Director Qualifications

        The Company's Corporate Governance Guidelines contain Board membership criteria that apply to Nominating/Corporate Governance Committee recommended nominees for a position on the Board. Under these criteria, members of the Board should have the highest professional and personal ethics and values. They should have broad experience at the policy-making level in business, government, education, finance, accounting, law or public interest. They should be committed to enhancing stockholder value and should have sufficient time to carry out their duties and to provide insight and practical wisdom based on experience. Their service on other boards of public companies should be limited to a number that permits them, given their individual circumstances, to perform responsibly all director duties. While the Company does not have a formal policy with regards to the consideration of diversity in identifying Director nominees, the Nominating/Corporate Governance Committee strives to nominate Directors with a variety of complementary skills so that, as a group, the Board will possess the appropriate talent, skills, and expertise to oversee the Company's businesses.

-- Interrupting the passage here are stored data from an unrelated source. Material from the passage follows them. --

(** The changes of a revision and its received log entry. *)
Lemma agrees_drive_ok used opts logs log local e l changed :
  NoDup (c_path <$> l) →
  Forall (λ c, ∀ e, c_entry c = Some e →
    used (entry_props e) ∧ ∀ k v, entry_props e !! k = Some v → cstr v) l →
  entry_agrees e l → lr_changed_paths log = Some changed →
  (∀ q info, changed !! q = Some info ↔
     ∃ info0, entry_changes e !! (slash :: q) = Some info0 ∧ info = strip_info info0) →
  drive_ok used (mk_env [] opts logs log local) l.
Proof.
  intros Hnd Hl [Hcan Hadd Hcopied Hdel] Hlog Hspec. split; [done| |].
  - apply Forall_forall. intros c Hc. rewrite Forall_forall in Hl. specialize (Hl c Hc). split.
    + intros Ha. exists changed. split; [done|]. unfold log_fits.
      destruct (c_copy c) as [[src rev]|] eqn:Hcopy.
      * apply Hspec. exists (mk_changed "A" (Some (slash :: src)) rev). split; [by apply Hcopied|].
        unfold strip_info. cbn. by rewrite decide_True.
      * intros info Hi. apply Hspec in Hi as (info0 & Hi & ->).
        destruct (Hadd c info0 Hc Ha Hcopy Hi) as [Hact Hcp].
        split; [done|]. unfold strip_info. cbn. by rewrite Hcp.
    + intros e' He. by apply Hl.
    + intros e' k v He. by apply Hl.
  - exists changed. split; [done|]. intros path info Hi Ha.
    apply Hspec in Hi as (info0 & Hi & ->). by eapply Hdel.
Qed.

Lemma agrees_reported opts logs log local e l changed :
  lr_changed_paths log = Some changed →
  (∀ q info, changed !! q = Some info ↔
     ∃ info0, entry_changes e !! (slash :: q) = Some info0 ∧ info = strip_info info0) →
  reported (λ path, entry_changes e !! (slash :: path)) l →
  reported (env_log (mk_env [] opts logs log local)) l.
Proof.
  intros Hlog Hspec Hl. eapply Forall_impl; [exact Hl|]. intros c Hc Hn.
  specialize (Hc Hn) as (info & Hi & Ha)%fmap_Some. unfold env_log. cbn [v_log_revision]. rewrite Hlog.
  apply fmap_Some. exists (strip_info info). split; [|done]. apply Hspec. by exists info.
Qed.

(** * The process *)

Section dump.
Context `{HashIter} {T : Type} `{KV T} `{Codec} `{!RA} `{!RALog} `{!RADump}.
Variables (rand : nat → Z) (fuel ra_fuel : nat).
Variables (apr_md5 : bytes → option bytes) (svn_path_dirname : bytes → bytes)
  (svn_md5_digest_to_cstring : bytes → bytes) (svn_property_regular : bytes → bool).
Variable svndiff : bytes → bytes → bytes.
Variable temp_ok : nat → bool.
Variables (uninit_kind : svn_node_kind) (uninit_rev : Z) (uninit_log : log_revision).
Variable used : prop_hash → Prop.

Hypothesis Huniv : hash_universe apr_md5 used.
Hypothesis Hempty : used ∅.
Hypothesis Hdigest : ∀ b, nl ∉ svn_md5_digest_to_cstring b.

(** The behaviour of the dump is known to be defined. *)
Variable calm : Prop.

Variables (last : Z) (revs : list revision) (temp_dir : option bytes) (se : session).

Hypothesis Hserves : serves svn_property_regular last revs.
Hypothesis Hplain : obfuscating se = false.
Hypothesis Hprefix : se_prefix se = Some [].
Hypothesis Hnames : names_ok (se_obf se).

Implicit Types (d : de_state T) (opts : dump_options).

Abbreviation holds := (holds temp_dir apr_md5 used [[slash]]).
Abbreviation history := (history svn_property_regular used).
Abbreviation orderly := (orderly svn_property_regular).
Abbreviation dump_nodes := (dump_nodes rand fuel apr_md5 svn_path_dirname svn_md5_digest_to_cstring
  svn_property_regular svndiff temp_ok uninit_kind uninit_rev).
Abbreviation dump_step := (dump_step rand fuel apr_md5 svn_path_dirname svn_md5_digest_to_cstring
  svn_property_regular svndiff temp_ok uninit_kind uninit_rev uninit_log).
Abbreviation dump_loop := (dump_loop rand fuel apr_md5 svn_path_dirname svn_md5_digest_to_cstring
  svn_property_regular svndiff temp_ok uninit_kind uninit_rev uninit_log).

(** Between two revisions: [n] is the number of the next one. *)
Record rests (n : Z) (past : gmap Z tree) (t : tree) d : Prop := {
  rs_holds : holds d t;
  rs_session : d_session d = se;
  rs_repo : ∃ s, pr_inv (d_repo d) s ∧ sp_work s = dom t ∧ sp_pend s = 0%nat ∧ sp_last s = n - 1 ∧
    recorded past s;
  rs_closed : closed t;
  rs_texts : calm → knows_only d t;
  rs_past : ∀ rev, is_Some (past !! rev) → 0 <= rev
}.

Lemma rests_put_out n past t d b : rests n past t d → rests n past t (put_out d b).
Proof.
  intros [[? ? ? ?] ? ? ? ? ?]. split; try done. split; try done. by apply (same_store_names _ d).
Qed.

Lemma run_cleanup n past t d :
  rests n past t d → ∃ d', storage_cleanup d = Done d' 0 ∧ rests n past t d' ∧ d_out d' = d_out d.
Proof.
  intros [[Hn Ht (A & m & HA & Hp) Hs] Hse ? ? ? ?]. unfold storage_cleanup.
  destruct (property_storage_cleanup_models apr_md5 used _ m (pm_wf _ _ _ _ _ HA))
    as (st & m' & -> & _ & Hm). eexists. split; [done|]. split; [|done]. split; [|done..].
  split; [by apply (same_store_names _ d)|done| |done]. exists A, m'. split; [by apply Hm|done].
Qed.

(** The commit after the drive of a revision. *)
Lemma run_commit n past t l t' d s :
  0 <= n → sp_last s = n - 1 → sp_work s = dom t → sp_pend s = 0%nat → recorded past s →
  (∀ rev, is_Some (past !! rev) → 0 <= rev) → commit_fits n t l → closed t' →
  ready_for apr_md5 used temp_dir d (foldl spec_change s l) t' → d_session d = se →
  (calm → knows_only d t') →
  ∃ d' ret, repo_commit n d = Done d' ret ∧ (reliable T temp_ok apr_md5 → ret = 0) ∧
    (ret = 0 → rests (n + 1) (<[n := t']> past) t' d' ∧ d_out d' = d_out d).
Proof.
  intros Hn Hlast Hw Hp Hrec Hpast (Hn31 & Hpend & Hsize) Hcl [[Ha Hb Hc Hd] Hinv Hw'] Hs Htexts.
  destruct (spec_changes_size s (mk_spec (λ _, ∅) (n - 1) (dom t) 0) l Hw Hp) as [Hw2 Hp2].
  destruct (spec_changes_hist s l) as [_ Hlast2].
  assert (pr_op_ok (foldl spec_change s l) (PCommit n)) as Hop.
  { split; [rewrite Hlast2; lia|]. split; [rewrite Hlast2, Hlast; intros; lia|]. by rewrite Hw2, Hp2. }
  destruct (path_repo_commit_safe apr_md5 temp_ok (d_repo d) _ n Hinv Hop) as (repo & ret & Hcommit & Hret).
  unfold repo_commit. rewrite Hcommit. do 2 eexists. split; [done|]. split; [done|]. intros ->.
  split; [|done]. apply commit_done with (s := foldl spec_change s l) in Hcommit; [|done..].
  split; [split; try done; by apply (same_store_names _ d)|done| |done..|].
  - exists (spec_commit (foldl spec_change s l) n). split_and!; [done..|cbn; lia|].
    apply recorded_commit; [by apply recorded_changes|done..|lia].
  - intros rev [<-|?]%lookup_insert_is_Some'; auto.
Qed.

(** Nothing is padded, and there is no prefix to create. *)
Lemma run_front opts local log d :
  plain_opts temp_dir opts → lr_revision log = local →
  dump_front opts local log d =
    Done (put_out d (d_out d ++ dump_revision_header log local)) (opts, local, 0).
Proof.
  intros [Ht Hs Hp _ Hi _ _ _] Hrev. unfold dump_front, initial_dry_run. rewrite Hi.
  assert ((if has_flag opts DF_KEEP_REVNUMS && negb false
           then dump_padding (S (Z.to_nat (lr_revision log - local))) opts local (lr_revision log)
           else mret (opts, local, 0)) d = Done d (opts, local, 0)) as Hpad.
  { destruct (has_flag opts DF_KEEP_REVNUMS && _); [|done]. rewrite Hrev. cbn [dump_padding].
    by rewrite (proj2 (Z.ltb_ge local local)) by lia. }
  rewrite (run_bind _ _ _ _ _ Hpad). cbn [negb Z.eqb]. rewrite Hi.
  rewrite (run_bind _ _ _ _ _ (run_emit _ _)). set (d1 := put_out _ _).
  rewrite (run_bind _ _ d1 d1 opts); [done|]. destruct (local =? 1); [|done].
  unfold create_user_prefix. rewrite Hp. cbn [dump_create_user_prefix].
  rewrite (run_bind _ _ _ _ _ (run_lift _ _)), (run_bind _ _ _ _ _ (run_emit _ _)), app_nil_r.
  destruct opts; cbn in *; by subst.
Qed.

(** The number of an earlier revision in the list of the logs is its number in the dump. *)
Lemma local_rev_same (i : nat) opts logs log local rev :
  lr_revision <$> logs = Z.of_nat <$> seq 0 i → 0 <= rev < Z.of_nat i →
  delta_get_local_copyfrom_rev rev opts (logs ++ [log]) local = rev.
Proof.
  intros Hlogs Hrev. unfold delta_get_local_copyfrom_rev. destruct (has_flag opts DF_KEEP_REVNUMS); [done|].
  assert (length logs = i) as Hlen.
  { apply (f_equal length) in Hlogs. by rewrite !length_fmap, length_seq in Hlogs. }
  rewrite length_app. cbn [length]. rewrite (proj2 (Nat.eqb_neq _ 0)) by lia.
  replace (length logs + 1 - 1)%nat with i by lia.
  assert (∀ j l, (logs ++ [log]) !! j = Some l → (j < i)%nat → lr_revision l = Z.of_nat j) as Hnth.
  { intros j l Hl Hj. rewrite lookup_app_l in Hl by lia.
    assert ((lr_revision <$> logs) !! j = Some (lr_revision l)) as Hl' by (by rewrite list_lookup_fmap, Hl).
    rewrite Hlogs, list_lookup_fmap, lookup_seq_lt in Hl' by lia. by injection Hl' as <-. }
  clear Hlogs. assert (∀ k, (Z.to_nat rev < k <= i)%nat → copyfrom_rev_loop k rev (logs ++ [log]) = rev) as Hloop;
    [|apply Hloop; lia].
  induction k as [|k IH]; intros Hk; [lia|]. cbn [copyfrom_rev_loop].
  destruct (lookup_lt_is_Some_2 (logs ++ [log]) k) as [l Hl]; [rewrite length_app; lia|]. rewrite Hl.
  rewrite (Hnth k l Hl) by lia. destruct (Z.eqb_spec rev (Z.of_nat k)) as [->|Hne]; [done|].
  rewrite (proj2 (Z.ltb_ge _ _)) by lia. apply IH. lia.
Qed.

Abbreviation ok := (reliable T temp_ok apr_md5).

(** What a computation that returns 0 on success has to guarantee: [Q] holds if it succeeds, and it
    does if nothing fails. *)
Definition returns {A} (ret : A → Z) (Q : de_state T → A → Prop) : de_state T → A → Prop :=
  λ d x, (calm → ok → ret x = 0) ∧ (ret x = 0 → Q d x).

(** The editor ignores properties that are not regular. *)
Lemma run_relevant env calls d :
  editor_run rand fuel apr_md5 svn_path_dirname svn_md5_digest_to_cstring svn_property_regular
    svndiff temp_ok uninit_kind uninit_rev env (relevant svn_property_regular calls) d =
  editor_run rand fuel apr_md5 svn_path_dirname svn_md5_digest_to_cstring svn_property_regular
    svndiff temp_ok uninit_kind uninit_rev env calls d.
Proof.
  revert d. induction calls as [|c calls IH]; intros d; [done|]. unfold relevant.
  rewrite filter_cons. case_decide as Hc.
  - cbn [editor_run]. unfold mbind, M_bind. destruct (editor_do _ _ _ _ _ _ _ _ _ _ _ _ _) as [| |d1 []]; [done..|].
    apply IH.
  - fold (relevant svn_property_regular calls). rewrite IH. destruct c as [| | | | |id name value| | | | | | | |]; try done.
    cbn [editor_run editor_do]. unfold de_change_prop. by apply not_true_is_false in Hc as ->.
Qed.

(** The difference of a revision. *)
Lemma diff_plain opts logs log r l i past s t t' d :
  plain_opts temp_dir opts → revs !! i = Some r →
  lr_revision log = Z.of_nat i → lr_revision <$> logs = Z.of_nat <$> seq 0 i →
  edit_changes svn_property_regular past false [] (rv_edit r) t = Some (l, t') →
  drive_ok used (mk_env [] opts (logs ++ [log]) log (Z.of_nat i)) l →
  (calm → tidy t l ∧ knows_only d t ∧ reported (env_log (mk_env [] opts (logs ++ [log]) log (Z.of_nat i))) l) →
  ready_for apr_md5 used temp_dir d s t → recorded past s → sp_last s = Z.of_nat i - 1 →
  (∀ rev, is_Some (past !! rev) → 0 <= rev) →
  wp calm True (dump_do_diff rand fuel apr_md5 svn_path_dirname svn_md5_digest_to_cstring svn_property_regular
      svndiff temp_ok uninit_kind uninit_rev (mk_env [] opts (logs ++ [log]) log (Z.of_nat i))
      (diff_base (Z.of_nat i) (do_start opts)) (lr_revision log) (Z.of_nat i =? do_start opts))
    (delta_setup_editor d) (returns id (λ d' _,
      ready_for apr_md5 used temp_dir d' (foldl spec_change s l) t' ∧ d_session d' = d_session d ∧
      (calm → knows_only d' t') ∧
      ∃ out nodes, d_out d' = d_out d ++ out ∧ stream (NodeItem <$> nodes) out ∧
        load_nodes past t nodes = Some t')).
Proof.
  intros Hopts Hr Hrev Hlogs He Hok Hcalm Hd Hrec Hlast Hpast.
  assert (wp calm ok (run_editor rand fuel apr_md5 svn_path_dirname svn_md5_digest_to_cstring svn_property_regular
    svndiff temp_ok uninit_kind uninit_rev (mk_env [] opts (logs ++ [log]) log (Z.of_nat i))
    (edit_drive (rv_edit r))) (delta_setup_editor d) (λ d' _,
      ready_for apr_md5 used temp_dir d' (foldl spec_change s l) t' ∧ d_session d' = d_session d ∧
      (calm → knows_only d' t') ∧
      ∃ out nodes, d_out d' = d_out d ++ out ∧ stream (NodeItem <$> nodes) out ∧
        load_nodes past t nodes = Some t')) as Hw.
  { rewrite <-(po_temp _ _ Hopts). eapply wp_weaken; [|intros Hc; exact (conj (proj1 (Hcalm Hc)) (proj1 (proj2 (Hcalm Hc))))].
    eapply wp_post; [eapply drive_loaded; try done; [by eapply plain_opts_env| | |]|].
    - split; [done|]. cbn [v_opts v_logs v_local_revnum]. intros rev t0 Ht0.
      apply local_rev_same with i; [done|]. destruct (rc_hist _ _ Hrec _ _ Ht0) as [_ Hle].
      split; [apply Hpast; by eexists|lia].
    - by apply edit_changes_applies.
    - cbn [v_opts]. by rewrite (po_temp _ _ Hopts).
    - cbv beta. intros d' [] _ (Hd' & Hs' & Hknows & Ho). split_and!; try done.
      intros Hc. destruct (Hcalm Hc) as (? & ? & ?). by apply Hknows. }
  unfold wp, dump_do_diff in *. cbn [v_opts]. rewrite (po_dry _ _ Hopts), (po_start _ _ Hopts), Hrev.
  replace (diff_base (Z.of_nat i) 0) with (Z.of_nat (i - 1)) by (unfold diff_base; repeat case_match; lia).
  replace (Z.of_nat i =? 0) with (i =? 0)%nat by (by destruct i).
  cbn [negb]. destruct (sv_diff _ _ _ Hserves _ _ Hr) as (calls & -> & Hcalls).
  rewrite <-run_relevant, <-Hcalls, run_relevant in Hw. unfold run_editor.
  destruct (editor_run _ _ _ _ _ _ _ _ _ _ _ _ _) as [|d3 msg|d3 []]; [done| |].
  - split; [|discriminate]. intros Hc Hrel. by destruct (Hw Hc).
  - by split.
Qed.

Identifying and Evaluating Nominees for Directors

        The Nominating/Corporate Governance Committee utilizes a variety of methods for identifying and evaluating nominees for director. The Nominating/Corporate Governance Committee regularly assesses the appropriate size of the Board, and whether any vacancies on the Board are expected due to retirement or otherwise. In the event that vacancies are anticipated, or otherwise arise, the Nominating/Corporate Governance Committee considers various potential candidates for director.

14



Candidates may come to the attention of the Nominating/Corporate Governance Committee through current Board members, professional search firms, stockholders or other persons. These candidates are evaluated at regular or special meetings of the Nominating/Corporate Governance Committee, and may be considered at any point during the year. As described above, the Nominating/Corporate Governance Committee considers properly submitted stockholder nominations for candidates for the Board. Following verification of the stockholder status of persons proposing candidates, recommendations are aggregated and considered by the Nominating/Corporate Governance Committee. If any materials are provided by a stockholder in connection with the nomination of a director candidate, such materials are forwarded to the Nominating/Corporate Governance Committee. In evaluating such nominations, the Nominating/Corporate Governance Committee seeks to achieve a balance of knowledge, experience and capability on the Board.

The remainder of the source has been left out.